■ EXERCISE DETAILS ■
Scan the following material for the string "equals" and copy each line in which it appears.

■ ENTRIES SHOWN ■
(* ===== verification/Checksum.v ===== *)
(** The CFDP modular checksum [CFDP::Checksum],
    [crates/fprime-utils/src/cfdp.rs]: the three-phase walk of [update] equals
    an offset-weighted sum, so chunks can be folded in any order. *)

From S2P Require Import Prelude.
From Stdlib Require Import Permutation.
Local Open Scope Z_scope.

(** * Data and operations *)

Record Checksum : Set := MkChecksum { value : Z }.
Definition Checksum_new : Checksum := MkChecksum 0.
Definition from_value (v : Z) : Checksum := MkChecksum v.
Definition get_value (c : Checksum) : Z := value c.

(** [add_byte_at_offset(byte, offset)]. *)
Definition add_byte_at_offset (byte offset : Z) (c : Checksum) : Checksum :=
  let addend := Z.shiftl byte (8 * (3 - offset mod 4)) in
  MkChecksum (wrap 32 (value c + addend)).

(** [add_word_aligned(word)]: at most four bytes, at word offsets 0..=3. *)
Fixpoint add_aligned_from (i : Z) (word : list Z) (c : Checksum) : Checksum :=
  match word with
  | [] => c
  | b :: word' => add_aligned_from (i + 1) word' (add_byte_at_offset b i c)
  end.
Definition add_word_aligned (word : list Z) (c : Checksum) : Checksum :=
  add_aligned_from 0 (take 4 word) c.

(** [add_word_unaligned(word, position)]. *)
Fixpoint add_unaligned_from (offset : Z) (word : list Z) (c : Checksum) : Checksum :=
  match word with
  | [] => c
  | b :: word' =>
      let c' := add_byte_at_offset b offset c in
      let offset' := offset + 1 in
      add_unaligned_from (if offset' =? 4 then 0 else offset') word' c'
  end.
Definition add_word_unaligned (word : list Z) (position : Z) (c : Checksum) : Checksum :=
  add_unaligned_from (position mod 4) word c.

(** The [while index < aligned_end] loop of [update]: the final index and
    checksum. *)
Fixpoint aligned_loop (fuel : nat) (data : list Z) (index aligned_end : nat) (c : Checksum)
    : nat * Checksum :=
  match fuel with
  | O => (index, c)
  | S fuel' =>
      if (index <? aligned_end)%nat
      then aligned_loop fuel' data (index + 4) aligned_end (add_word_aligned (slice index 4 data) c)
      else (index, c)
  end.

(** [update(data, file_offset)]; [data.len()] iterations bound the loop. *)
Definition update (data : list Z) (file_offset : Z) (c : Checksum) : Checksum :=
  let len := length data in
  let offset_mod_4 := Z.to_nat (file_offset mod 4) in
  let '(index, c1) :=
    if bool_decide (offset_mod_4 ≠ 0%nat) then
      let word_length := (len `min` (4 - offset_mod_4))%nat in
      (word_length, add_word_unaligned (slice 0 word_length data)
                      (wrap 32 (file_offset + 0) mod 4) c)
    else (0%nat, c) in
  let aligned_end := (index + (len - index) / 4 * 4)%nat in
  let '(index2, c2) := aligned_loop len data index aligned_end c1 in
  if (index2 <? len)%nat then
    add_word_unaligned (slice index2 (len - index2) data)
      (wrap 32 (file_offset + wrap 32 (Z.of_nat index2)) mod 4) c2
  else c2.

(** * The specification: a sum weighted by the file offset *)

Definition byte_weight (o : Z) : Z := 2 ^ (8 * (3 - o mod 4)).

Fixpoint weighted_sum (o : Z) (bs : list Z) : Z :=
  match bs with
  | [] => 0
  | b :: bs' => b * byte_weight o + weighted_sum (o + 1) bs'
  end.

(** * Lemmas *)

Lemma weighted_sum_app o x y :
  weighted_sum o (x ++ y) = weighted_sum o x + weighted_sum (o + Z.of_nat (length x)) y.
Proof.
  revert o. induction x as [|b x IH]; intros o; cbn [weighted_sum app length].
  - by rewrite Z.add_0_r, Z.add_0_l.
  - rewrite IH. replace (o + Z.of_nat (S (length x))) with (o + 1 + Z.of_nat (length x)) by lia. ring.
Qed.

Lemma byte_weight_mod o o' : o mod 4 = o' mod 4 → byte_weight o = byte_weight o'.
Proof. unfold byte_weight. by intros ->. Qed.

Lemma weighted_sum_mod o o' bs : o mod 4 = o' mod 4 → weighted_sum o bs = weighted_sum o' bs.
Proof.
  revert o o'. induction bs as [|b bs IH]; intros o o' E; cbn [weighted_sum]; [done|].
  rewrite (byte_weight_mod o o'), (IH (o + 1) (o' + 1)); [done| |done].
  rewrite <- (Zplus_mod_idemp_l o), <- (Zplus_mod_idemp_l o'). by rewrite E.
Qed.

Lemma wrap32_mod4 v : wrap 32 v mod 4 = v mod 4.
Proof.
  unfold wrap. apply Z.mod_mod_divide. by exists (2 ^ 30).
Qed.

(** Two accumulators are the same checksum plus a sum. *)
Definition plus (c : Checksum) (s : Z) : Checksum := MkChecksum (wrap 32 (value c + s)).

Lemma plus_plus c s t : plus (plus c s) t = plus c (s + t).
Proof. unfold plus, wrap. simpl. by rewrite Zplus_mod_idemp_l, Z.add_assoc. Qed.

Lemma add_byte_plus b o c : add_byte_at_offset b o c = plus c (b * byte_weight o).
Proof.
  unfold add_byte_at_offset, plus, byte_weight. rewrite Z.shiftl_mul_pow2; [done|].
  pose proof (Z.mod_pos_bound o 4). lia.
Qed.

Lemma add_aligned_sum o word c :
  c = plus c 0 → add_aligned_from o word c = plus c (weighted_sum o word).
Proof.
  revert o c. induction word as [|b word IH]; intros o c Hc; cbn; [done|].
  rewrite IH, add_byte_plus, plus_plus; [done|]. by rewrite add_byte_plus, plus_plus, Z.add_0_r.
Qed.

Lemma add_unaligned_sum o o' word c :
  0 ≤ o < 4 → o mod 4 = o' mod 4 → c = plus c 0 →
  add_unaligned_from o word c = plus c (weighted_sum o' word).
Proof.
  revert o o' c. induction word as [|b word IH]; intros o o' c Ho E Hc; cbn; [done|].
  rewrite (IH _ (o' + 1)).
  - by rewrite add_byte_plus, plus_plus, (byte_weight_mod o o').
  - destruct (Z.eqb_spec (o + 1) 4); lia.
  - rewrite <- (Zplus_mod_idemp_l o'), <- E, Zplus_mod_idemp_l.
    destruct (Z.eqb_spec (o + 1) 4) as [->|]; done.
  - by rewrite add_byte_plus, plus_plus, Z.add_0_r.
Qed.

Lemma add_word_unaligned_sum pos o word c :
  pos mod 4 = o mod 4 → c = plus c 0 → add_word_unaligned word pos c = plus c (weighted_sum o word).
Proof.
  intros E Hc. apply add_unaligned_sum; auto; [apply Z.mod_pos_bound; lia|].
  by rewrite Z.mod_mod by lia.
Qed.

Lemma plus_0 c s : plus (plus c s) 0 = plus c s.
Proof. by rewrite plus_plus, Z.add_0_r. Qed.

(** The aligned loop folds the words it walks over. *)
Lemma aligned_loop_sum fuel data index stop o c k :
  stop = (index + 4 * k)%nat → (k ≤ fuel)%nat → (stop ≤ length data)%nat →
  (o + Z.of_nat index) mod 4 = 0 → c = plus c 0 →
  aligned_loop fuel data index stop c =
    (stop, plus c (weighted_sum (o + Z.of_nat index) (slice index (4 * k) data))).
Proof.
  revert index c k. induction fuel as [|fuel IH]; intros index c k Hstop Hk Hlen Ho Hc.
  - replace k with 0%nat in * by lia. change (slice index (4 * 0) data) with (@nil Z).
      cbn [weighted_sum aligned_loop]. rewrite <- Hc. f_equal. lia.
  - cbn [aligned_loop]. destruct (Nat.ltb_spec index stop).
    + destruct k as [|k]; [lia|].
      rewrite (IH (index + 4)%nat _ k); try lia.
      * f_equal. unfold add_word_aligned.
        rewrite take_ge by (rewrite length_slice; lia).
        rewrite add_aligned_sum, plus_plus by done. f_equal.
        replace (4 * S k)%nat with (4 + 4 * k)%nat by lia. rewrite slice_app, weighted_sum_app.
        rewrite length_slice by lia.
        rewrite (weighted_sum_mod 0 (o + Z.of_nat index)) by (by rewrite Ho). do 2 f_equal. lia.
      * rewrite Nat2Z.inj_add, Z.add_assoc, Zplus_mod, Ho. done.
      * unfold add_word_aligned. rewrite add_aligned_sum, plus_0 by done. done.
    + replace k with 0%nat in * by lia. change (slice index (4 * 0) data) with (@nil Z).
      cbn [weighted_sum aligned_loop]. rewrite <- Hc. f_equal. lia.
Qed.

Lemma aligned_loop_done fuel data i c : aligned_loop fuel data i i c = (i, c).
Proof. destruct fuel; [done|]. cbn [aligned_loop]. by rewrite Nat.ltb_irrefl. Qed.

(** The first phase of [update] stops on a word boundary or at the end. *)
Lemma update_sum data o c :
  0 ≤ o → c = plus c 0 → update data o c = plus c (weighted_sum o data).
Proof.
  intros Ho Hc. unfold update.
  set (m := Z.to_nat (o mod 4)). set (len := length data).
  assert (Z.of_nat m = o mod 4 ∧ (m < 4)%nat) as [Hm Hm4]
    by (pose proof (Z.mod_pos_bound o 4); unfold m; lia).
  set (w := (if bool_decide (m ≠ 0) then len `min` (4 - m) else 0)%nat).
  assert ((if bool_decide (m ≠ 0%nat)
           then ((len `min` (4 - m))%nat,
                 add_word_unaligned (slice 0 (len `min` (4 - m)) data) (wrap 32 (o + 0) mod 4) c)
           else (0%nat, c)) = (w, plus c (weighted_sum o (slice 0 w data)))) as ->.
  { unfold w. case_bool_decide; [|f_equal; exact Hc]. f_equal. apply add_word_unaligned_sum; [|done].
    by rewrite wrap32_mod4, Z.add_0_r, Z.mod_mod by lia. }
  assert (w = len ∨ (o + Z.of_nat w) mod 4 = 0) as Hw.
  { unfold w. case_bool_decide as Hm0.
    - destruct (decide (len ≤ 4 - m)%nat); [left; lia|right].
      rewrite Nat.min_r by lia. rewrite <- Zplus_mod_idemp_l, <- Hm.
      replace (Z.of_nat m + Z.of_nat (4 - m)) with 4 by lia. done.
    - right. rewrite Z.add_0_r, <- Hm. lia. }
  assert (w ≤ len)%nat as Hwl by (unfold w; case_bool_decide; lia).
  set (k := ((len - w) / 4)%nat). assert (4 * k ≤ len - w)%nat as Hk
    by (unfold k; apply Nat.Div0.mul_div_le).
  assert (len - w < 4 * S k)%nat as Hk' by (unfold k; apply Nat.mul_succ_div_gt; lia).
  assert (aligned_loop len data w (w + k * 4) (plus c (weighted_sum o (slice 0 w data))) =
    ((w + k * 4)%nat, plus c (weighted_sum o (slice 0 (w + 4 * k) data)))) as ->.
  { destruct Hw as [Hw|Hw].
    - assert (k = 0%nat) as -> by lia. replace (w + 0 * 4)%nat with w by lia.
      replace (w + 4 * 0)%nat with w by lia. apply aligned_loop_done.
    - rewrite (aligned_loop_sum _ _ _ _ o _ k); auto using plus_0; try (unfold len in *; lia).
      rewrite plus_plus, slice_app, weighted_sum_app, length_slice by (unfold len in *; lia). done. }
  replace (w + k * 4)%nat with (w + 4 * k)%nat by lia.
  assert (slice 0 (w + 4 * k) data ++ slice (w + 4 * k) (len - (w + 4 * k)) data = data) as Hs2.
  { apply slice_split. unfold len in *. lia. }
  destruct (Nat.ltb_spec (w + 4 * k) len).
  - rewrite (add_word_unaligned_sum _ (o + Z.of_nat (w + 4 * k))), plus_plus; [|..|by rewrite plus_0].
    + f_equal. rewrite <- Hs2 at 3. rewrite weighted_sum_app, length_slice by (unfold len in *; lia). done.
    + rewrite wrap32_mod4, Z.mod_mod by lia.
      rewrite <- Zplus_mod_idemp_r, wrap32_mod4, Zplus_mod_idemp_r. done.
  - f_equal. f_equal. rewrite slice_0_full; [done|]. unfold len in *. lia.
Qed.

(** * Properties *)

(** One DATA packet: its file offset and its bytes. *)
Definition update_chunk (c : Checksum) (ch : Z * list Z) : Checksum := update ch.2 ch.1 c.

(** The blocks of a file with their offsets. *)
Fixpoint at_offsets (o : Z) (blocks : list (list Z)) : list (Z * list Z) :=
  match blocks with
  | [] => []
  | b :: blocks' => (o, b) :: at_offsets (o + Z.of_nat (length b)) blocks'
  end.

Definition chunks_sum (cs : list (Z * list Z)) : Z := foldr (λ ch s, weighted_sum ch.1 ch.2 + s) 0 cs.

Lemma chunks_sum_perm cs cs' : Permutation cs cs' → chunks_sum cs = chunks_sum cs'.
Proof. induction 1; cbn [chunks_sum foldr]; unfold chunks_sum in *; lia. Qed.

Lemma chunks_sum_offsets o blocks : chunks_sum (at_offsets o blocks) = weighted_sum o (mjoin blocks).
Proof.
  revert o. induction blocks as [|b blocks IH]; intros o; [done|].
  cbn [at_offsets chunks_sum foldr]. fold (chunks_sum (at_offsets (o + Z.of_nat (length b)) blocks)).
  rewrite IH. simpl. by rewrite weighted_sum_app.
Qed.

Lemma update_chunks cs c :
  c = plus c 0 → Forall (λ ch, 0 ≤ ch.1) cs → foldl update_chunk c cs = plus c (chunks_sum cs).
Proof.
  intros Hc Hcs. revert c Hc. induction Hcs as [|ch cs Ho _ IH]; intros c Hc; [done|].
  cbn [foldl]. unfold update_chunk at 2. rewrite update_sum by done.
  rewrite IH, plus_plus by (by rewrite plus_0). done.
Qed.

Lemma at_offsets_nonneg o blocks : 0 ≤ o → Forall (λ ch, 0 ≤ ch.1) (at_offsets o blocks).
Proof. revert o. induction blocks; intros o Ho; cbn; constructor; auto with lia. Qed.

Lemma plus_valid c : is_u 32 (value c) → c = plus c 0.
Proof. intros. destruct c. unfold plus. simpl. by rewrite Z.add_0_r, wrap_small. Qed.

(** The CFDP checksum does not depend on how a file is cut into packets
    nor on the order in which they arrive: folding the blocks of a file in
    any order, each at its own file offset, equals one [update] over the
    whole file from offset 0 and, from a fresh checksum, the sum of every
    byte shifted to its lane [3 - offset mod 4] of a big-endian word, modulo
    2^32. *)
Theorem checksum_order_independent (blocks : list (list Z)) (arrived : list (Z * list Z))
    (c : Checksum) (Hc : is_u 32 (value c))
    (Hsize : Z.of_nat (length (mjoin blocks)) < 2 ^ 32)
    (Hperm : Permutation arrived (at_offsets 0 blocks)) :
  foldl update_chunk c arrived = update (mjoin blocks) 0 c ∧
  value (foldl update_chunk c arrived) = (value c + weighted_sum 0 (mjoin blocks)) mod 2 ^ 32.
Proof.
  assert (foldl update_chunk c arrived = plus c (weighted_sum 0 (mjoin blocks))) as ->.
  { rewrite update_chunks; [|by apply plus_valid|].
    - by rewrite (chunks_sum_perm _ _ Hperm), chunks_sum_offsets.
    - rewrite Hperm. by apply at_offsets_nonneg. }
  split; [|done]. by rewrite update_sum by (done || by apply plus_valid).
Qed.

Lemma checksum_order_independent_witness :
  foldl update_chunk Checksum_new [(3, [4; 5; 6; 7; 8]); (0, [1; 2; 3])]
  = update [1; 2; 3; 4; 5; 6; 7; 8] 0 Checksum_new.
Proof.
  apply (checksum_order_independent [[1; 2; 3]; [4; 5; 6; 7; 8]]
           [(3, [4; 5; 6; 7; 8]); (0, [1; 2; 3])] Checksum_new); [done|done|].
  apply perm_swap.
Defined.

■ ANSWER BELOW ■
    [crates/fprime-utils/src/cfdp.rs]: the three-phase walk of [update] equals
    any order, each at its own file offset, equals one [update] over the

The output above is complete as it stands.